Leaving aside Ioffe’s use of “anti-choice” to describe pro-life conservatives for a moment, Ioffe doesn’t seem to be aware that every state in the union already has laws that force men to pay child support to the women who give birth to their children. But let’s be generous and assume she just meant that this obligation should extend to the mother’s pregnancy as well — and not just post-birth expenses.
Even then, anyone with even a passing familiarity with the pro-life movement would know that conservatives are perfectly fine with forcing men to pay for the pregnancies of women they impregnate. In fact, the state of Utah, a deep-red state with a Republican Legislature and Republican governor, passed a law doing exactly that earlier this year! Yet Ioffe is completely clueless about this conservative viewpoint.
Moving to the second tweet, University of North Carolina-educated Nikole Hannah-Jones of 1619 Project fame wrote last week, “Why do ‘school choice’ advocates never advocate eliminating school district boundaries/funding schools by local property tax and allowing poor, Black students to attend white, wealthy schools in neighboring municipalities? They don’t really want choice, just privatization.”
As Hannah-Jones would have quickly discovered if she bothered to read the replies to her tweet, many conservatives have advocated for this policy for years. The Heritage Foundation even recently published a paper on exactly this topic. Yet Hannah-Jones is completely clueless about this conservative viewpoint.
Ioffe and Hannah-Jones are far from outlier cases.

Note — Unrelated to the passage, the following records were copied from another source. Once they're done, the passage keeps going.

(* ===== verification/BackrefWriter.v ===== *)
(** * The compressing CLVM writer: [core/src/clvm/serialize_backrefs.rs]

    [sexp_to_bytes_backrefs] writes a tree like the plain writer, but replaces
    a subtree that the decoder can already reach by a path to it.  It runs
    alongside a model of the decoder's value stack: [BackrefStackIndex] knows
    the stack by tree hashes only, keeps for every hash the pairs it has been
    a child of, and searches upwards, breadth first, from the hash of the
    subtree to the hash of the whole stack.

    [backref_writer_roundtrip] says that the decoder reads the compressed
    bytes back to the same tree and that they are never longer than the plain
    ones, provided that no two of the strings hashed on the way collide. *)
From Stdlib Require Import ZArith Lia.
From stdpp Require Import base list numbers option gmap sets.
From S2P Require Import Prelude Serialize ClvmNumber ClvmSexp ClvmPath ClvmParser.

Open Scope Z_scope.

(** ** Live nodes

    The memos are keyed by the address of a node; atoms have one too. *)
Inductive lnode :=
  | LAtom (address : Z) (a : list Z)
  | LPair (address : Z) (first rest : lnode).

Definition addr (n : lnode) : Z := match n with LAtom k _ | LPair k _ _ => k end.
Fixpoint tree (n : lnode) : SExp :=
  match n with LAtom _ a => Atom a | LPair _ f r => Pair (tree f) (tree r) end.

Definition atom_tree_hash `{Sha256} (atom : list Z) : list Z := hash_256 ([1] ++ atom).
Definition pair_tree_hash `{Sha256} (first rest : list Z) : list Z := hash_256 ([2] ++ first ++ rest).

Definition serialized_length_atom (buf : list Z) : Z :=
  let lb := zlen buf in
  if (lb =? 0) || ((lb =? 1) && (nth 0 buf 0 <? 128)) then 1
  else if lb <? 0x40 then 1 + lb
  else if lb <? 0x2000 then 2 + lb
  else if lb <? 0x100000 then 3 + lb
  else if lb <? 0x8000000 then 4 + lb
  else 5 + lb.

Definition atom_length_bits (num_bits : Z) : option Z :=
  if num_bits <? 8 then Some 1
  else
    let num_bytes := div_ceil num_bits 8 in
    if num_bytes <? 0x40 then Some (1 + num_bytes)
    else if num_bytes <? 0x2000 then Some (2 + num_bytes)
    else if num_bytes <? 0x100000 then Some (3 + num_bytes)
    else if num_bytes <? 0x8000000 then Some (4 + num_bytes)
    else if num_bytes <? 0x400000000 then Some (5 + num_bytes)
    else None.

Definition write_atom (data : list Z) : io (list Z) :=
  if bool_decide (data = []) then Ok [0x80]
  else if (zlen data =? 1) && (nth 0 data 0 <=? MAX_SINGLE_BYTE) then Ok [nth 0 data 0]
  else size ← encode_size (zlen data); Ok (size ++ data).

(** ** [encode_backref_path] *)
Definition or_byte (v : list Z) (index : nat) (mask : Z) : io (list Z) :=
  b ← expect (v !! index); Ok (<[index := Z.lor b mask]> v).

Fixpoint path_bits (path : list bool) (v : list Z) (index : nat) (mask : Z) : io (list Z * nat * Z) :=
  match path with
  | [] => Ok (v, index, mask)
  | p :: path =>
      v ← (if p then or_byte v index mask else Ok v);
      if mask =? 0x80 then
        match index with O => Panic | S index => path_bits path v index 1 end
      else path_bits path v index (wrapu 8 (Z.shiftl mask 1))
  end.

Definition encode_backref_path (path : list bool) : io (list Z) :=
  let byte_count := ((length path + 1 + 7) / 8)%nat in
  '(v, index, mask) ← path_bits (rev path) (replicate byte_count 0) (byte_count - 1) 1;
  or_byte v index mask.

(** ** [BackrefStackIndex]; the stack has its top first *)
Record BackrefStackIndex := mkIndex {
  root : list Z;
  istack : list (list Z * list Z);
  active : gmap (list Z) Z;
  parents : gmap (list Z) (list (list Z * bool));
}.

Definition index_new `{Sha256} : BackrefStackIndex :=
  {| root := atom_tree_hash []; istack := []; active := {[atom_tree_hash [] := 1]}; parents := ∅ |}.

(** [*active.entry(hash).or_default() += 1] on [u32] counts *)
Definition bump (hash : list Z) (m : gmap (list Z) Z) : io (gmap (list Z) Z) :=
  count ← chk 32 (default 0 (m !! hash) + 1); Ok (<[hash := count]> m).
Definition unbump (hash : list Z) (m : gmap (list Z) Z) : gmap (list Z) Z :=
  alter (λ count, sat_sub count 1) hash m.
Definition add_parent (child parent : list Z) (direction : bool) (m : gmap (list Z) (list (list Z * bool))) :=
  <[child := default [] (m !! child) ++ [(parent, direction)]]> m.

Definition activate `{Sha256} (hash : list Z) (s : BackrefStackIndex) : io BackrefStackIndex :=
  let previous_root := root s in
  let new_root := pair_tree_hash hash previous_root in
  m ← bump hash (active s);
  m ← bump new_root m;
  Ok {| root := new_root; istack := (hash, previous_root) :: istack s; active := m;
        parents := add_parent previous_root new_root true (add_parent hash new_root false (parents s)) |}.

Definition deactivate_top (s : BackrefStackIndex) : io (list Z * list Z * BackrefStackIndex) :=
  match istack s with
  | [] => Panic
  | item :: rest =>
      Ok (item, {| root := item.2; istack := rest; active := unbump (root s) (unbump item.1 (active s)); parents := parents s |})
  end.

Definition combine_top_pair `{Sha256} (s : BackrefStackIndex) : io BackrefStackIndex :=
  '(right_item, s) ← deactivate_top s;
  '(left_item, s) ← deactivate_top s;
  m ← bump left_item.1 (active s);
  m ← bump right_item.1 m;
  let pair := pair_tree_hash left_item.1 right_item.1 in
  activate pair {| root := root s; istack := istack s; active := m;
    parents := add_parent right_item.1 pair true (add_parent left_item.1 pair false (parents s)) |}.

(** [for &(parent, direction) in self.parents.get(&node)] *)
Fixpoint push_parents (m : gmap (list Z) Z) (edges : list (list Z * bool)) (path : list bool)
    (queue : list (list Z * list bool)) (seen : gset (list Z)) : list (list Z * list bool) * gset (list Z) :=
  match edges with
  | [] => (queue, seen)
  | (parent, direction) :: edges =>
      if (default 0 (m !! parent) =? 0) || bool_decide (parent ∈ seen) then push_parents m edges path queue seen
      else push_parents m edges path (queue ++ [(parent, path ++ [direction])]) ({[parent]} ∪ seen)
  end.

Definition edges_of (s : BackrefStackIndex) (node : list Z) : list (list Z * bool) := default [] (parents s !! node).

Fixpoint search (fuel : nat) (s : BackrefStackIndex) (max_steps max_atom_bytes : Z) (queue : list (list Z * list bool))
    (seen : gset (list Z)) (candidates : list (list Z)) (result_depth : option nat) : io (list (list Z)) :=
  match fuel with
  | O => Panic
  | S fuel =>
      match queue with
      | [] => Ok candidates
      | (node, path) :: queue =>
          if match result_depth with Some depth => (depth <? length path)%nat | None => false end then Ok candidates
          else if bool_decide (node = root s) then
            encoded ← encode_backref_path path;
            if match atom_length_bits (zlen path + 1) with Some len => len <=? max_atom_bytes | None => false end
            then search fuel s max_steps max_atom_bytes queue seen (candidates ++ [encoded]) (Some (length path))
            else search fuel s max_steps max_atom_bytes queue seen candidates result_depth
          else if max_steps <=? zlen path then search fuel s max_steps max_atom_bytes queue seen candidates result_depth
          else
            let '(queue, seen) := push_parents (active s) (edges_of s node) path queue seen in
            search fuel s max_steps max_atom_bytes queue seen candidates result_depth
      end
  end.

(** [candidates.into_iter().min()] *)
Definition min_bytes (l : list (list Z)) : option (list Z) :=
  match l with
  | [] => None
  | x :: l => Some (foldl (λ m y, if bytes_leb m y then m else y) x l)
  end.

(** Every node that can be queued is the hash looked up or the target of an
    edge, and is queued once. *)
Definition targets (s : BackrefStackIndex) : list (list Z) := ((map_to_list (parents s)).*2 ≫= id).*1.

Definition shortest_path (s : BackrefStackIndex) (hash : list Z) (plain_length : Z) : io (option (list Z)) :=
  if plain_length <? 4 then Ok None
  else
    let max_atom_bytes := plain_length - 1 in
    let max_steps := sat_sub (sat_mulu 64 max_atom_bytes 8) 1 in
    candidates ← search (length (targets s) + 2) s max_steps max_atom_bytes [(hash, [])] {[hash]} [] None;
    Ok (min_bytes candidates).

(** ** [compute_memos] *)
Inductive MemoOp := Enter (n : lnode) | Exit (n : lnode).

Record memos := { memo_hashes : gmap Z (list Z); memo_lens : gmap Z Z }.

A 2018 study asked 2,100 adults to identify what they believed about a wide range of political issues and then asked them to estimate what people in the other political party believed about those same issues.
The study found that centrists and those not interested in politics did much better at estimating what the other party believed than politically involved partisans. But while a person’s level of education made no difference when Republicans estimated what Democrats believe, the more time Democrats spent in school, the worse they did at identifying what Republicans believed. Democrats with a high school degree did worse than those without. Democrats with a college degree did worse than high school graduates. And Democrats with a graduate degree did worst of all.

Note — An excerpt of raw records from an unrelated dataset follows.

(** Invert a successful operator down to its last line. *)
Ltac op_inv_step :=
  match goal with
  | H : match ?x with (_, _) => _ end = Ok _ |- _ => destruct x
  | H : (if ?b then _ else _) = Ok _ |- _ => destruct b eqn:?
  | H : match ?x with _ => _ end = Ok _ |- _ => destruct x eqn:?
  | H : c64 _ = Ok _ |- _ => apply chk_Ok in H as [? ->]
  | H : Ok _ = Ok _ |- _ => apply Ok_inj in H; try subst
  | H : (_, _) = (_, _) |- _ => injection H as; subst
  | H : ?m = Ok _ |- _ => progress cbv zeta in H
  | _ => res_inv_step
  end.
Ltac op_inv := repeat op_inv_step.

Section loops.
Context {N : Type} (v : view N) {St : Type} (P : St → Prop) (body : St → N → clvm St).
Hypothesis Hbody : ∀ s n s', P s → body s n = Ok s' → P s'.

Lemma cursor_loop_inv fuel c s s' : P s → cursor_loop v body fuel c s = Ok s' → P s'.
Proof.
  revert c s. induction fuel as [|fuel IH]; intros c s Hs Hl; [done|]. cbn in Hl. op_inv; eauto.
Qed.
Lemma for_args_inv args s s' : P s → for_args v body args s = Ok s' → P s'.
Proof. apply cursor_loop_inv. Qed.

Lemma pairs_loop_inv fuel n s s' : P s → pairs_loop v body fuel n s = Ok s' → P s'.
Proof.
  revert n s. induction fuel as [|fuel IH]; intros n s Hs Hl; [done|]. cbn in Hl. op_inv; eauto.
Qed.
Lemma for_pairs_inv args s s' : P s → for_pairs v body args s = Ok s' → P s'.
Proof. apply pairs_loop_inv. Qed.
End loops.

Lemma while_args_inv {N St : Type} (v : view N) (P : St → Prop) (body : St → N → clvm (St * N))
    fuel n s s' :
  (∀ s n s' n', P s → body s n = Ok (s', n') → P s') →
  P s → while_args v body fuel n s = Ok s' → P s'.
Proof.
  intros Hbody. revert n s. induction fuel as [|fuel IH]; intros n s Hs Hl; [done|].
  cbn in Hl. op_inv; eauto.
Qed.

Section outcomes.
Context `{BigIntBytesOk, Sha256Ok, BlstOk}.

Notation tv := tree_view.

(** A result without further conditions. *)
Lemma out_ok_same c t : 0 ≤ c → out_ok c (Same t).
Proof. by split. Qed.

It seems that the longer liberals stay walled off in communities dominated by their own kind, which is exactly what higher education has become, the worse they are at understanding and empathizing with those who hold other views.
Ioffe can’t even bring herself to call her political opponents by the name they want to be called. For her, every “pro-life” conservative is really just a defender of the patriarchy only interested in controlling women’s bodies and protecting male privilege. It never occurs to her that a conservative could actually value life over letting men get away with promiscuity with no consequences.
Similarly, Hannah-Jones famously views every human action through the prism of racial oppression. For her, school choice can only be understood as an effort to take money away from public schools that serve black families. It is beyond her understanding of the world to imagine that conservatives genuinely believe all families should have the right to send their children to the school of their own choosing, regardless of where they live.
In a better world, conservatives could be working with Ioffe and Hannah-Jones on policies that force men to pay for pregnancies they caused and allow families to send their children to the schools of their choice. But, in order to get there, liberals would have to admit that not every conservative position is motivated by a desire for domination and oppression.